Take every line from the material that has the word "announces" in it.

The input:
***
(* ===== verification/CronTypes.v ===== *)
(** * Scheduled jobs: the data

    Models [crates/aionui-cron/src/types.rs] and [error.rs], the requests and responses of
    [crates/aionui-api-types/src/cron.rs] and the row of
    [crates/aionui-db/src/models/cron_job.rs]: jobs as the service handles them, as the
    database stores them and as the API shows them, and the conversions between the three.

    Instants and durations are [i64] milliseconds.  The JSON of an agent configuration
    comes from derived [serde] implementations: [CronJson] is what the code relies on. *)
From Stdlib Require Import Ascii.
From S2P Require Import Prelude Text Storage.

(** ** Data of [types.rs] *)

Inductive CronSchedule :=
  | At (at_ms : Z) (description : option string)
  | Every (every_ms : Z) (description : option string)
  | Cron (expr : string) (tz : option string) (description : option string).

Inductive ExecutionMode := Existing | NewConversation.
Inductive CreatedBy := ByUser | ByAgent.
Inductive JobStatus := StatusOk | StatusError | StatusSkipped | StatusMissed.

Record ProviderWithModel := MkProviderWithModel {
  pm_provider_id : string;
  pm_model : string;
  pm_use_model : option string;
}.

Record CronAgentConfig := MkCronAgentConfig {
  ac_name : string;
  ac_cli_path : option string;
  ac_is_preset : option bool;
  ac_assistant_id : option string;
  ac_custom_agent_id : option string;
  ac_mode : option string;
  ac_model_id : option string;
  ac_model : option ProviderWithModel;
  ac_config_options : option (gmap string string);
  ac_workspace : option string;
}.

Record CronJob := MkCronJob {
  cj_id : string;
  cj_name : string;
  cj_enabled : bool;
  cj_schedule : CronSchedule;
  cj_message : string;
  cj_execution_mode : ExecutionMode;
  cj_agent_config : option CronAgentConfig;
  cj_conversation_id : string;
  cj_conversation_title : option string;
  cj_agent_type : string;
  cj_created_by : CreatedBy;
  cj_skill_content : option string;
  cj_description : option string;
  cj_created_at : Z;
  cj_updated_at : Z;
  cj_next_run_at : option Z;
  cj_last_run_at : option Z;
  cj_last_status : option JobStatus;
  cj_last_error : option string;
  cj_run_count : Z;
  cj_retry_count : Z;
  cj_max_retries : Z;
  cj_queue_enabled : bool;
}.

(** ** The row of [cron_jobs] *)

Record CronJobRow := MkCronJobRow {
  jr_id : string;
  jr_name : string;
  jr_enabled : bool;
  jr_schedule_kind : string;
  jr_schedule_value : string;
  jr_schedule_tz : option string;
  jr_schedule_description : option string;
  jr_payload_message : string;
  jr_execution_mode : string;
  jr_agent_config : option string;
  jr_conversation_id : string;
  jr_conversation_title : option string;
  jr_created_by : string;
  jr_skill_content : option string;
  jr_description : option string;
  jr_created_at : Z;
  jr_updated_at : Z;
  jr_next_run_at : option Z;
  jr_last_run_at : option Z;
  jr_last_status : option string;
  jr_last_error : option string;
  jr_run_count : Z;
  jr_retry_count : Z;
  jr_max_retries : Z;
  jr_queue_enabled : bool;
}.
***
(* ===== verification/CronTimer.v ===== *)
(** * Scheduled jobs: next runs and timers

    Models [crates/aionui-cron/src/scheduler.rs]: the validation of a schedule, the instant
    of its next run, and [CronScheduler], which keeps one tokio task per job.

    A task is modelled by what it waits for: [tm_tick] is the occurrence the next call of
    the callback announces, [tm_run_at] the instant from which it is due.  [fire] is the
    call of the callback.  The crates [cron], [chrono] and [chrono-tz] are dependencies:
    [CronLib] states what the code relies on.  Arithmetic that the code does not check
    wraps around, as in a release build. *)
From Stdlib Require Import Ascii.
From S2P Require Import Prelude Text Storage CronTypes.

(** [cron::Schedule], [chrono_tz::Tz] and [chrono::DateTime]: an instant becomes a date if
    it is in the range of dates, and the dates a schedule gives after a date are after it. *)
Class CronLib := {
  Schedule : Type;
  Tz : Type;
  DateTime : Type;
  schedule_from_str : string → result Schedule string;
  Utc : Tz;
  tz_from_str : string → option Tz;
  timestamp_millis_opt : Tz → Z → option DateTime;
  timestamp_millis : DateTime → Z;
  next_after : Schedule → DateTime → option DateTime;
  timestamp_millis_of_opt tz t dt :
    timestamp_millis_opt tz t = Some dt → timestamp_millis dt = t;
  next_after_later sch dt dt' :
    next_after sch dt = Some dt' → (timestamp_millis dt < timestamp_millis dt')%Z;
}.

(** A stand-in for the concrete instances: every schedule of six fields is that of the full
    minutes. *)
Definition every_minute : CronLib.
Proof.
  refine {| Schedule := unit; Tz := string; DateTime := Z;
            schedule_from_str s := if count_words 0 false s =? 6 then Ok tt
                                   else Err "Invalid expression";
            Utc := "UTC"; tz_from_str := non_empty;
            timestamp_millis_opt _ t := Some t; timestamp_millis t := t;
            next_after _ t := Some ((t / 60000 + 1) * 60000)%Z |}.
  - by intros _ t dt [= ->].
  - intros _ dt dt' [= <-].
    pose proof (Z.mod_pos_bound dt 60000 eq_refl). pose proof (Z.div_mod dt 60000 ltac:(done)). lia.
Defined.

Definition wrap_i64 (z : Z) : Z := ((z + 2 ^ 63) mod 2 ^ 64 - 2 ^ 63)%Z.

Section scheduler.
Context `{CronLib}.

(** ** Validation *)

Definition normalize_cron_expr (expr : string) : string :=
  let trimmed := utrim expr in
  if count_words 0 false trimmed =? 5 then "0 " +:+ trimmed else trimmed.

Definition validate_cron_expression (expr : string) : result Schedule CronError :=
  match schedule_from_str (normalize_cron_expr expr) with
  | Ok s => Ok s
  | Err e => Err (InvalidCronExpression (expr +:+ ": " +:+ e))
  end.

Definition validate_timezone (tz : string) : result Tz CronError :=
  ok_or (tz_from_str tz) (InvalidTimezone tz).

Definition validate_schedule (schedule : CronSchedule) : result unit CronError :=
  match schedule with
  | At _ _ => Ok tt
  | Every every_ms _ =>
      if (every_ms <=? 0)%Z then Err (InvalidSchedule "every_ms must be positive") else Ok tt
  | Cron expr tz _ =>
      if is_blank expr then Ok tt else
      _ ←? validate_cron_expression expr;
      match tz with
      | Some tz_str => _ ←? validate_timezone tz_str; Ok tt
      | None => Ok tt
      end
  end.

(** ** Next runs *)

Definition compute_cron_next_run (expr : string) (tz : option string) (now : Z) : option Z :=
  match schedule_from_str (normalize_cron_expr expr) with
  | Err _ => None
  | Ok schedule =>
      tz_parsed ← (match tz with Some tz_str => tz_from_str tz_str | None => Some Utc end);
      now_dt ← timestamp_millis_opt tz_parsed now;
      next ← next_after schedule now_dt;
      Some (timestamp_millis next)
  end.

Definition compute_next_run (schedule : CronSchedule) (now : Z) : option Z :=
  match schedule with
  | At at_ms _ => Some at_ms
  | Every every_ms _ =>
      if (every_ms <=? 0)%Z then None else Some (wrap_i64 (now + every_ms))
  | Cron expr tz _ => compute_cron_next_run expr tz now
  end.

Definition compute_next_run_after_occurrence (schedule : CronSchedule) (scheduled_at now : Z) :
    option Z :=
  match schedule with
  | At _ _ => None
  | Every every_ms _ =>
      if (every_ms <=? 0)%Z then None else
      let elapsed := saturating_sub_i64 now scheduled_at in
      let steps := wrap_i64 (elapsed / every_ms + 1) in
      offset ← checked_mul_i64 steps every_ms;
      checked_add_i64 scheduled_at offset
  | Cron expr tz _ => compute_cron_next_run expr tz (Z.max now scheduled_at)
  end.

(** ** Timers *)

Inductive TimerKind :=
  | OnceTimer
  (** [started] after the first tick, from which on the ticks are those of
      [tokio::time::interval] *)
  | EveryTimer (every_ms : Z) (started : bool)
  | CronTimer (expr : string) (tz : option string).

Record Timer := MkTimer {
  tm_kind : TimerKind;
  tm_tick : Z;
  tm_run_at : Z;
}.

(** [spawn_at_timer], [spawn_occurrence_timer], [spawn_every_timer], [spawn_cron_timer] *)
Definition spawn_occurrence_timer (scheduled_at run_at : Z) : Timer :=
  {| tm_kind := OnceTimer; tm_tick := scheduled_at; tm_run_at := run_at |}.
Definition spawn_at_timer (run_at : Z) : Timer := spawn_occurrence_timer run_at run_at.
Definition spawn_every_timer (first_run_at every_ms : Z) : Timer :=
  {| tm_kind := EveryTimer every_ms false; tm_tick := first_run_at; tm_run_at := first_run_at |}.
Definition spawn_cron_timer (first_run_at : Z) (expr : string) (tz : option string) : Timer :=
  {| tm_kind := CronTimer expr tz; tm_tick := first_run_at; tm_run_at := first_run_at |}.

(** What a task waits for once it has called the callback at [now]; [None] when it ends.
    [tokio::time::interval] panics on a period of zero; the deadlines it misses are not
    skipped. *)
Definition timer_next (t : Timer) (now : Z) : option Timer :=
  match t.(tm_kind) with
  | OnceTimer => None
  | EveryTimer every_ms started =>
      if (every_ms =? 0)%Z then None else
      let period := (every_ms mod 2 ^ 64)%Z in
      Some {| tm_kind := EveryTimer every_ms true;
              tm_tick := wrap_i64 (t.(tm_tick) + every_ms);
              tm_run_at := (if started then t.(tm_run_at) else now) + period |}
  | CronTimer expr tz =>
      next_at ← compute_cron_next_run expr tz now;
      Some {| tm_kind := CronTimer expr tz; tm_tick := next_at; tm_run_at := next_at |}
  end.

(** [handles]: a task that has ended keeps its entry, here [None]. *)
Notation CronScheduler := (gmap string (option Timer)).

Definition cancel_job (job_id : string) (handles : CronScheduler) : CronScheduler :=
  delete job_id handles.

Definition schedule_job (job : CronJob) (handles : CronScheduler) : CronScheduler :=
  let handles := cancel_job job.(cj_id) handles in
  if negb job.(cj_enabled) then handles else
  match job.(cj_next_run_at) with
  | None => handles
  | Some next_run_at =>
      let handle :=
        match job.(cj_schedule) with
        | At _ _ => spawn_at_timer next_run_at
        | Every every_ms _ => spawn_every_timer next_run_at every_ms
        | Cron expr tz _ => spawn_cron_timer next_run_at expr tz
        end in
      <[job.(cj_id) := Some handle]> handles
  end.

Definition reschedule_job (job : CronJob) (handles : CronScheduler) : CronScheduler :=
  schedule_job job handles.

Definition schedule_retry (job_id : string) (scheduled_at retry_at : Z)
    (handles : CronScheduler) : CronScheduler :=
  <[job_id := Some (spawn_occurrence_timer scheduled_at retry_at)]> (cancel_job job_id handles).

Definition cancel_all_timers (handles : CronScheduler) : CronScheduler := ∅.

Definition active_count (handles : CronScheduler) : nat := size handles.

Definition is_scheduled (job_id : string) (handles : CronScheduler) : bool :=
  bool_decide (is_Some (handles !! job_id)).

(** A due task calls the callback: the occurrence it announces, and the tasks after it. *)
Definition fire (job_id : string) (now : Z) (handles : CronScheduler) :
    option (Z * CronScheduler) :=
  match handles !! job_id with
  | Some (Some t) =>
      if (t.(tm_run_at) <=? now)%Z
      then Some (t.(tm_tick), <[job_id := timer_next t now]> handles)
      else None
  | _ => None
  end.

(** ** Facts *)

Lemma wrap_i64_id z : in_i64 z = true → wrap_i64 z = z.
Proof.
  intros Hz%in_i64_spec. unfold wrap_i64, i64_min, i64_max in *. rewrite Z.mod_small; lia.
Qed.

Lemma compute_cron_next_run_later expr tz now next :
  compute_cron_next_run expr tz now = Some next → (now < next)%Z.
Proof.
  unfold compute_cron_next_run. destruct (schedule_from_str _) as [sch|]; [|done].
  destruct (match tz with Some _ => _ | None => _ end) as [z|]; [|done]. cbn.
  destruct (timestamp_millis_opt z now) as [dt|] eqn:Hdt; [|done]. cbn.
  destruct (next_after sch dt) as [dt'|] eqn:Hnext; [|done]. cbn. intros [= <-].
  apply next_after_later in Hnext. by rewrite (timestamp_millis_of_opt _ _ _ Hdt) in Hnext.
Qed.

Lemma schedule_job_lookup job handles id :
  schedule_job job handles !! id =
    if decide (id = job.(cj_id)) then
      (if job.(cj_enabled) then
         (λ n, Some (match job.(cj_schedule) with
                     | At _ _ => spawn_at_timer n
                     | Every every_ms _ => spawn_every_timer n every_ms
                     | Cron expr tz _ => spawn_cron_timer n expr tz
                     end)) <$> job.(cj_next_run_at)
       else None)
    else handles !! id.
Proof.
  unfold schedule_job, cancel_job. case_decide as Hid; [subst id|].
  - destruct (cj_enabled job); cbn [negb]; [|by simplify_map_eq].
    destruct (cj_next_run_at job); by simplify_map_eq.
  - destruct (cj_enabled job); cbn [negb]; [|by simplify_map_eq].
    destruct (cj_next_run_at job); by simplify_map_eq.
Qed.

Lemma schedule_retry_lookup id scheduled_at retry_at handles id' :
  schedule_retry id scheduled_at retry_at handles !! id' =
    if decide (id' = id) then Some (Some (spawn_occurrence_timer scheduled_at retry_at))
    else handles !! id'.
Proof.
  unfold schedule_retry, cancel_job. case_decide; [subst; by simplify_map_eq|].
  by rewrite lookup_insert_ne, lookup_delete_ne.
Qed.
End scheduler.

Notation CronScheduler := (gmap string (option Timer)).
***
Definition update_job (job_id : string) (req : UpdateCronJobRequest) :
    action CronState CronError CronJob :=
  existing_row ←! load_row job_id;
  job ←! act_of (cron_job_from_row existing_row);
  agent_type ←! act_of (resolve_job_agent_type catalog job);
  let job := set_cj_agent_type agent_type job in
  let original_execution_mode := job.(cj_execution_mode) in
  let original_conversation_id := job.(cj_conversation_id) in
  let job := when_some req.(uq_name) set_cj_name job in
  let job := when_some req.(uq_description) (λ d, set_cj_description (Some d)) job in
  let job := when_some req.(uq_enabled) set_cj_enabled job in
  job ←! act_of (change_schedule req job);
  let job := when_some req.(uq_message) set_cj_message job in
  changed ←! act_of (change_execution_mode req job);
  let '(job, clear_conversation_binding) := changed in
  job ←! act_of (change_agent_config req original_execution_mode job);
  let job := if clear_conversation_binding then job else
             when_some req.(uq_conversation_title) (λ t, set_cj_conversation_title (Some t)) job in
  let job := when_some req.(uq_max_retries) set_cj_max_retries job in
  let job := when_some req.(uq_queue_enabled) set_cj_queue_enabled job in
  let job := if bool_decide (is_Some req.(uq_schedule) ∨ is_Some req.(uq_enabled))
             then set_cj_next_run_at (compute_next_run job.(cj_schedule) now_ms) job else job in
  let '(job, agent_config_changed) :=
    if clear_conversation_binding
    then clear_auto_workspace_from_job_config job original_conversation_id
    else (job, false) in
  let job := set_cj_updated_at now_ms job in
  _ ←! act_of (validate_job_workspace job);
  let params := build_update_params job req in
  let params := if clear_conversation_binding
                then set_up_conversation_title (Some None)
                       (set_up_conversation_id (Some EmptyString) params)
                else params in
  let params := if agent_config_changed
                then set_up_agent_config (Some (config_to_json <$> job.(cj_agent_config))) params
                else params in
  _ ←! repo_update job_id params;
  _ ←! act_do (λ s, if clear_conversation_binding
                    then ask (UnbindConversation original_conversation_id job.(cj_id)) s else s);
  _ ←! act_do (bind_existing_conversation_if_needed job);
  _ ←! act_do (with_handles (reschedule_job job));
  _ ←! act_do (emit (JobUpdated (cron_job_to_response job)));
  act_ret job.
***
Expected output:
    the callback announces, [tm_run_at] the instant from which it is due.  [fire] is the
(** A due task calls the callback: the occurrence it announces, and the tasks after it. *)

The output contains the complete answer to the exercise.